Bacterial culture (Lowenstein medium) has a slow growth. From biopsies PCR tests can be used to prove the presence of different types of mycobacteria.

Faster discrimination follows by PCR from biopsy.


Tuberculosis: granulomatous infiltrate with caseating necrosis. Bacilli are colored by Ziehl-Neelsen, Fite Faraco and by immunohistochemistry staining.


Tuberculosis is a chronic disease and if untreated, the infection can spread to other organs.


Ulcerations, scaring, mutilations or systemic spread, squamous cell carcinoma on chronic skin ulcers.
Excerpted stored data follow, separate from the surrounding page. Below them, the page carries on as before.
Lemma nbytes_le n u : 0 <= n -> 8 * n - u >= 0 -> (n <= nbytes (8 * n - u) <-> u <= 7).
Proof.
  intros. rewrite nbytes_div by lia. split.
  - intros. pose proof (Z.mul_div_le (8 * n - u + 7) 8 ltac:(lia)). lia.
  - intros. apply Z.div_le_lower_bound; lia.
Qed.

(** Decoding accepts exactly the buffers whose first byte, as an int8, is at
    most 7 (or that have no payload); every other buffer panics. *)
Lemma NewBitArrayFromByte_nonempty u payload :
  payload <> [] ->
  NewBitArrayFromByte (u :: payload) =
  if i8 (bval u) <=? 7 then
    let bits := zlen payload * 8 - i8 (bval u) in
    Ok (Some (mk bits (payload ++
      replicate (Z.to_nat (nbytes bits) - length payload) Byte.x00)))
  else Panic.
Proof.
  intros Hne. unfold NewBitArrayFromByte. set (s := i8 (bval u)).
  replace (zlen payload * 8 - s) with (8 * zlen payload - s) by lia.
  unfold NewBitVector. destruct (Z.ltb_spec (8 * zlen payload - s) 0) as [Hneg|Hpos].
  - destruct payload as [|b payload]; [done|]. simpl in Hneg.
    destruct (Z.leb_spec s 7); [lia|]. done.
  - pose proof (nbytes_le (zlen payload) s ltac:(lia) ltac:(lia)) as Hn.
    set (r := replicate (Z.to_nat (nbytes (8 * zlen payload - s))) Byte.x00).
    assert (length r = Z.to_nat (nbytes (8 * zlen payload - s))) as Hr.
    { unfold r. by rewrite length_replicate. }
    destruct (Z.leb_spec s 7).
    + etransitivity; [apply (fillElems_app _ [] r); lia|].
      unfold r. by rewrite drop_replicate.
    + apply (fillElems_short _ [] r). lia.
Qed.

Lemma useless_range bv : wf bv -> 0 <= 8 * zlen (Elems bv) - Bits bv <= 7.
Proof.
  intros Hwf. rewrite wf_length by done. destruct Hwf as [? _].
  pose proof (Z.div_mod (Bits bv + 7) 8 ltac:(lia)).
  pose proof (Z.mod_pos_bound (Bits bv + 7) 8 ltac:(lia)). lia.
Qed.

Lemma i8_byte_of z : in_s 8 z -> i8 (bval (byte_of (i8 z))) = z.
Proof.
  intros Hz. rewrite bval_byte_of, (wrap_s_small 8 z) by (done || lia).
  unfold wrap_s, in_s in *. simpl in *. change (2 ^ 8) with 256. change (2 ^ (8-1)) with 128.
  rewrite Z.add_mod_idemp_l by lia. rewrite Z.mod_small; lia.
Qed.

Lemma decode_Byte bv :
  wf bv -> NewBitArrayFromByte (Byte (Some bv)) = Ok (Some bv).
Proof.
  intros Hwf. pose proof (useless_range bv Hwf) as Hu. destruct bv as [n es].
  unfold Byte. cbn [Elems Bits] in *.
  destruct (decide (es = [])) as [->|Hne].
  - simpl in *. destruct Hwf as [? _]. simpl in *. assert (n = 0) as -> by lia. done.
  - rewrite NewBitArrayFromByte_nonempty, i8_byte_of by (done || (unfold in_s; simpl; lia)).
    destruct (Z.leb_spec (8 * zlen es - n) 7); [|lia].
    destruct Hwf as [_ Hl]. cbn [Elems Bits] in Hl.
    assert (zlen es * 8 - (8 * zlen es - n) = n) as -> by lia. cbv zeta.
    rewrite <- Hl, Nat2Z.id, Nat.sub_diag. cbn [replicate]. by rewrite app_nil_r.
Qed.

(** Whatever is decoded is well-formed. *)
Lemma decoded_wf buf bv : NewBitArrayFromByte buf = Ok (Some bv) -> wf bv.
Proof.
  destruct buf as [|u [|b payload]].
  - intros [= <-]. by apply (NewBitVector_wf 0).
  - unfold NewBitArrayFromByte. cbn [fillElems]. intros [= E]. by eapply NewBitVector_wf.
  - assert (0 < length (b :: payload))%nat as Hp by (simpl; lia). revert Hp.
    generalize (b :: payload) as pl. intros pl Hp.
    rewrite NewBitArrayFromByte_nonempty by (intros ->; simpl in Hp; lia).
    destruct (Z.leb_spec (i8 (bval u)) 7) as [Hu|]; [|done]. cbv zeta. intros [= <-].
    set (n := zlen pl * 8 - i8 (bval u)).
    assert (0 <= n) by (unfold n; lia). split; cbn [Bits Elems]; [done|].
    rewrite length_app, length_replicate, nbytes_div by done.
    pose proof (Z.div_pos (n + 7) 8).
    assert (zlen pl <= (n + 7) / 8) by (apply Z.div_le_lower_bound; unfold n; lia). lia.
Qed.

(** Encoding a well-formed vector with [Byte] and decoding it with
    [NewBitArrayFromByte] gives back the same vector. *)
Theorem Byte_roundtrip bv :
  wf bv -> NewBitArrayFromByte (Byte (Some bv)) = Ok (Some bv).
Proof. exact (decode_Byte bv). Qed.
(* ===== verification/Merkle.v ===== *)
(** * Merkle trees: [crypto/merkle]

    The recursive and the iterative root, the construction of the inclusion
    proofs over pointer-linked nodes (an explicit heap), and their
    verification. *)

From S2P Require Import Prelude Hash.
Local Open Scope Z_scope.

Module Merkle.
Section merkle.
Context `{Hash}.

(** ** [hash.go] *)

Definition leafPrefix : bytes := [Byte.x00].
Definition innerPrefix : bytes := [Byte.x01].
Definition emptyHash : bytes := Sum [].
Definition leafHash (leaf : bytes) : bytes := Sum (leafPrefix ++ leaf).
Definition innerHash (left right : bytes) : bytes := Sum (innerPrefix ++ (left ++ right)).

(** ** [tree.go] *)

Definition bitsLen (x : Z) : Z := if x =? 0 then 0 else Z.log2 x + 1.

Definition getSplitPoint (length : Z) : go Z :=
  if length <? 1 then Panic
  else
    let k := Z.shiftl 1 (bitsLen length - 1) in
    Ok (if k =? length then Z.shiftr k 1 else k).

(** The split of a list of [n >= 2] items, as a slice bound. *)
Definition split (n : nat) : nat :=
  match getSplitPoint (Z.of_nat n) with Ok k => Z.to_nat k | _ => 0 end.

Fixpoint hashFuel (fuel : nat) (items : list bytes) : bytes :=
  match items with
  | [] => emptyHash
  | [x] => leafHash x
  | _ => match fuel with
         | O => []
         | S fuel =>
             let k := split (length items) in
             innerHash (hashFuel fuel (take k items)) (hashFuel fuel (drop k items))
         end
  end.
Detection of the different types of mycobacteria by Ziehl-Neelsen and immunohistochemistry  staining, PCR or mycobacterial direct examination and culture, associated with a consistent clinical context.

Differential diagnosis

Early lupus vulgaris may mimic psoriasis vulgaris or discoid lupus erythematosus. MOTT can mimic different skin infections such as ulcers, deep impetigo, nodular vasculitis and leprosy.

Prevention & Therapy

Treatment of TB is becoming more complicated today because of high worldwide distribution of resistance. It typically relies on isoniazid, rifampicin for six months, together with ethambutol and pyrazinamide in the first two months. Bacterial culture has to be initiated prior to treatment to evaluate resistance.

Treatment of MOTT is different to classical tuberculosis and is based on antibiotics such as  tetracyclines, fluoroquinolones, macrolides (eg, amikacin, clarithromycin), rifampicin and sulfonamides (cotrimoxasole). Deep surgical debridement is often essential.


Prior to the introduction of immunosuppressive or immunomodulatory therapies (e.g. TNF-alpha inhibitors) a latent underlying mycobacterial infection has to be excluded to avoid a risk of reactivation.